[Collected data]
══════
(* ===== verification/Session.v ===== *)
(** * The handshake between two peers

    A session of the connector's client (transport/connector.go) with a service of
    the server (signaling/server.go): completeness, authenticity, consent, and the
    relay of signatures the protocol allows. *)

From S2P Require Import Prelude GoStd Sha256 Crypto Protocol Instances Identity Wire X25519 IPExchange Handshake Services Signaling.
Local Open Scope go_scope.

Inductive session_err := ErrHandshake (e : client_err) | ErrIPExchange (e : ipx_err).

Section session.
Context `{Proto ConnRequest, Proto ConnResponse, Proto ConnConfirm, Proto IPExchangeMsg}.
Context `{Ed25519, Ripemd160, Base58, X25519, Sha512, HKDF, AESGCM}.

(** The client's part on the open connection; [iv] and [ctxDone] are the randomness and
    the context of the exchange. *)
(** src: internal/transport/connector.go 302-319 Connector.connectFlow *)
Definition clientSession (kp : Keypair) (ourAddr targetAddr : string) (nonce : option bytes) (now : Z)
    (ourInfo : IPInfo) (iv : option bytes) (ctxDone : bool) :
    proc (result session_err (HandshakeResult * IPInfo)) :=
  pbind (performClientHandshake kp ourAddr targetAddr nonce now) (fun r =>
    match r with
    | Err e => Done (Err (ErrHandshake e))
    | Ok hsResult =>
        pbind (ExchangeIPs ourInfo kp (PeerPubKey hsResult) iv ctxDone) (fun r =>
          match r with
          | Err e => Done (Err (ErrIPExchange e))
          | Ok peerIPInfo => Done (Ok (hsResult, peerIPInfo))
          end)
    end).

(** The server's part, from the first envelope on. *)
Definition serverSession (other : bool) (nc : NonceCache) (cfg : ServiceConfig) (kp : Keypair) (rq : req_env) :
    proc conn_end :=
  Recv (fun first => (handleConn other nc cfg kp rq first).2).

(** The envelopes of a trace that carry a key, a signature, a nonce or ciphertext. *)
Definition refusal (e : Envelope) : Prop :=
  exists reason payload, e = wrapUnsigned CONN_RESPONSE payload /\
    marshal (mkConnResponse false [] [] [] reason) = Some payload.

(** An attacker without any key: the response of one service becomes the confirmation
    sent to another. *)
Definition relay_response (e : Envelope) : option Envelope :=
  resp ← unmarshal (env_Payload e);
  payload ← marshal (mkConnConfirm (resp_PubKey resp) (resp_Signature resp));
  Some (wrapUnsigned CONN_CONFIRM payload).
End session.

(** ** What a process can do *)
Section runs.
Context {A : Type}.

Lemma run_Done (a : A) tr p : run (Done a) tr p -> tr = [] /\ p = Done a.
Proof. intros Hr. by inversion Hr; subst. Qed.

Lemma run_Send_inv (e : Envelope) (k : bool -> proc A) tr p :
  run (Send e k) tr p -> (tr = [] /\ p = Send e k) \/ exists ok tr', tr = Sent e ok :: tr' /\ run (k ok) tr' p.
Proof. intros Hr. inversion Hr; subst; [by left|]. right. by eexists _, _. Qed.

Lemma run_Recv_inv (k : option Envelope -> proc A) tr p :
  run (Recv k) tr p -> (tr = [] /\ p = Recv k) \/ exists r tr', tr = Received r :: tr' /\ run (k r) tr' p.
Proof. intros Hr. inversion Hr; subst; [by left|]. right. by eexists _, _. Qed.
End runs.

(** A run of a sequence stays in its first part or reaches the second. *)
Lemma run_pbind {A B} (p : proc A) (f : A -> proc B) tr q :
  run (pbind p f) tr q ->
  (exists p', run p tr p') \/
  exists a tr1 tr2, tr = tr1 ++ tr2 /\ run p tr1 (Done a) /\ run (f a) tr2 q.
Proof.
  revert tr. induction p as [a|e k IH|k IH]; intros tr Hr; cbn [pbind] in Hr.
  - right. exists a, [], tr. split_and!; [done|constructor|done].
  - apply run_Send_inv in Hr as [[-> _]|(ok & tr' & -> & Hr)]; [left; eexists; constructor|].
    destruct (IH ok tr' Hr) as [(p' & Hp)|(a & t1 & t2 & -> & H1 & H2)].
    + left. exists p'. by constructor.
    + right. exists a, (Sent e ok :: t1), t2. split_and!; [done|by constructor|done].
  - apply run_Recv_inv in Hr as [[-> _]|(r & tr' & -> & Hr)]; [left; eexists; constructor|].
    destruct (IH r tr' Hr) as [(p' & Hp)|(a & t1 & t2 & -> & H1 & H2)].
    + left. exists p'. by constructor.
    + right. exists a, (Received r :: t1), t2. split_and!; [done|by constructor|done].
Qed.

(** The steps of two linked processes. *)
Section links.
Context {A B : Type}.
Implicit Types (c : proc A) (s : proc B).

Lemma link_send_c f e k s up down : link (S f) (@Send A e k) s up down = link f (k true) s (up ++ [e]) down.
Proof. by destruct s, down. Qed.
Lemma link_recv_s f (kc : option Envelope -> proc A) k e up :
  link (S f) (Recv kc) (@Recv B k) (e :: up) [] = link f (Recv kc) (k (Some e)) up [].
Proof. done. Qed.
Lemma link_send_s f (kc : option Envelope -> proc A) e k up down :
  link (S f) (Recv kc) (@Send B e k) up down = link f (Recv kc) (k true) up (down ++ [e]).
Proof. by destruct down. Qed.
Lemma link_recv_c f (k : option Envelope -> proc A) (ks : option Envelope -> proc B) e up down :
  link (S f) (Recv k) (Recv ks) up (e :: down) = link f (k (Some e)) (Recv ks) up down.
Proof. by destruct up. Qed.
Lemma link_recv_s_done f (a : A) (k : option Envelope -> proc B) e up :
  link (S f) (Done a) (Recv k) (e :: up) [] = link f (Done a) (k (Some e)) up [].
Proof. done. Qed.
Lemma link_done f (a : A) (b : B) up down : link (S f) (Done a) (Done b) up down = Some (a, b).
Proof. by destruct down. Qed.
End links.
(** Follows a run through one process: every way it can stop or go on. *)
Ltac follow H :=
  cbn beta iota zeta delta [negb pbind] in H;
  lazymatch type of H with
  | run (Done _) _ _ => apply run_Done in H as [-> H]
  | run (Send _ _) _ _ =>
      apply run_Send_inv in H as [[-> H]|(? & ? & -> & H)]; cbn beta iota in H
  | run (Recv _) _ _ =>
      apply run_Recv_inv in H as [[-> H]|(? & ? & -> & H)]; cbn beta iota in H
  end.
══════
▶ _TASK TO CARRY OUT_:
Beginning at the first line above, repeat exactly until the line containing "relay of signatures", which is included.

▶ _SOLUTION FOR THIS PROBLEM_:
(* ===== verification/Session.v ===== *)
(** * The handshake between two peers

    A session of the connector's client (transport/connector.go) with a service of
    the server (signaling/server.go): completeness, authenticity, consent, and the
    relay of signatures the protocol allows. *)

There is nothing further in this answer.